• _Task_: Would you restate the entries below word for word, starting at the first line and ending with the one that has "let half := Nat.div2 len in"?

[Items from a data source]
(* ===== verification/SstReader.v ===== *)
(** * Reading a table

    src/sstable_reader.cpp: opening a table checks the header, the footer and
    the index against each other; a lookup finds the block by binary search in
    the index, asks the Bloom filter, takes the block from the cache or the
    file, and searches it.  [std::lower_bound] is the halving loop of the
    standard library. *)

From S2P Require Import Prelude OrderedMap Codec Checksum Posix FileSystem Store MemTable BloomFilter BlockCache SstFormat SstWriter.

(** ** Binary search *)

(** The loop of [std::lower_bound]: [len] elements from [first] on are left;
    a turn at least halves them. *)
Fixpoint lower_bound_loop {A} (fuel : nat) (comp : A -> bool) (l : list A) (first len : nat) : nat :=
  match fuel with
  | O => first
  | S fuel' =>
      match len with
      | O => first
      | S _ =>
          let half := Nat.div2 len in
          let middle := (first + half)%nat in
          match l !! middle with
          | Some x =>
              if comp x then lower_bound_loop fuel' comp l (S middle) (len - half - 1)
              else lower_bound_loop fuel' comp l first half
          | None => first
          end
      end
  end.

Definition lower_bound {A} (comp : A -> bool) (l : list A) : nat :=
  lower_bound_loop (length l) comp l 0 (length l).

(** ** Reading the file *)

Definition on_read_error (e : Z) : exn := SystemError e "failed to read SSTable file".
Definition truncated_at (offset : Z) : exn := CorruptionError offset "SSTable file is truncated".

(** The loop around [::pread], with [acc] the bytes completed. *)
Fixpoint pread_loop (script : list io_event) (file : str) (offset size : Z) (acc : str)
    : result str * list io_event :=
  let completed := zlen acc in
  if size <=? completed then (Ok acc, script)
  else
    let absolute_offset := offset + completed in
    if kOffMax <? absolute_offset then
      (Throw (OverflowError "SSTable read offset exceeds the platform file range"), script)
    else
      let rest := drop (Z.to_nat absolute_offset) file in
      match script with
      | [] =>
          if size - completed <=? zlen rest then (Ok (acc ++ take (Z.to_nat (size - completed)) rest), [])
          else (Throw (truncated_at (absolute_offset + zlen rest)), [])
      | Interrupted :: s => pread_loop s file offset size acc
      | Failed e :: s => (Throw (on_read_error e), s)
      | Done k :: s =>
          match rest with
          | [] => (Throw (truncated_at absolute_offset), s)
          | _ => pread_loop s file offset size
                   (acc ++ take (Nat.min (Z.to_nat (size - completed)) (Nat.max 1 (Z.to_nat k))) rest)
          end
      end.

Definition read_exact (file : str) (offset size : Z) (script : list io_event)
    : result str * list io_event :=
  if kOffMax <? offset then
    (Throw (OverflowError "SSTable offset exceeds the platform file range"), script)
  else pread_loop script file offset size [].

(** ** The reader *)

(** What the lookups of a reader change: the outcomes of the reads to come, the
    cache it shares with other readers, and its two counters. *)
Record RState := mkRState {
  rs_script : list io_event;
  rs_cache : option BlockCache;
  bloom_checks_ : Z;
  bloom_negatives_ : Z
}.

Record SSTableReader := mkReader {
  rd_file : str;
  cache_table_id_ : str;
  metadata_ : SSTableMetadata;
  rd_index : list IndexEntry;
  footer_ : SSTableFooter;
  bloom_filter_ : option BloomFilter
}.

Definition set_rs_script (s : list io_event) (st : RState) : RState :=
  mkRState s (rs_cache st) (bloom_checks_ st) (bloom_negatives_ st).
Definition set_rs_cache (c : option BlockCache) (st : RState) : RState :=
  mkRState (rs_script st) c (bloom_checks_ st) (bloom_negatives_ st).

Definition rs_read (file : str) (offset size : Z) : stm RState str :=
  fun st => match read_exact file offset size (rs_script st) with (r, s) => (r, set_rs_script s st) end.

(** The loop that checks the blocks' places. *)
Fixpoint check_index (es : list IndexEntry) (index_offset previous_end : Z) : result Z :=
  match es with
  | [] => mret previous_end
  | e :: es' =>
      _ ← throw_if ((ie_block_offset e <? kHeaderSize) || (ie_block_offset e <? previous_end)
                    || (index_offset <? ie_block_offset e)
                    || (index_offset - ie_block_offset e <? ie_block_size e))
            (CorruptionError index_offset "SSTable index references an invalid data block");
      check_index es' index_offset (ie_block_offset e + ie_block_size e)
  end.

• _Exercise output_:
(* ===== verification/SstReader.v ===== *)
(** * Reading a table

    src/sstable_reader.cpp: opening a table checks the header, the footer and
    the index against each other; a lookup finds the block by binary search in
    the index, asks the Bloom filter, takes the block from the cache or the
    file, and searches it.  [std::lower_bound] is the halving loop of the
    standard library. *)

From S2P Require Import Prelude OrderedMap Codec Checksum Posix FileSystem Store MemTable BloomFilter BlockCache SstFormat SstWriter.

(** ** Binary search *)

(** The loop of [std::lower_bound]: [len] elements from [first] on are left;
    a turn at least halves them. *)
Fixpoint lower_bound_loop {A} (fuel : nat) (comp : A -> bool) (l : list A) (first len : nat) : nat :=
  match fuel with
  | O => first
  | S fuel' =>
      match len with
      | O => first
      | S _ =>
          let half := Nat.div2 len in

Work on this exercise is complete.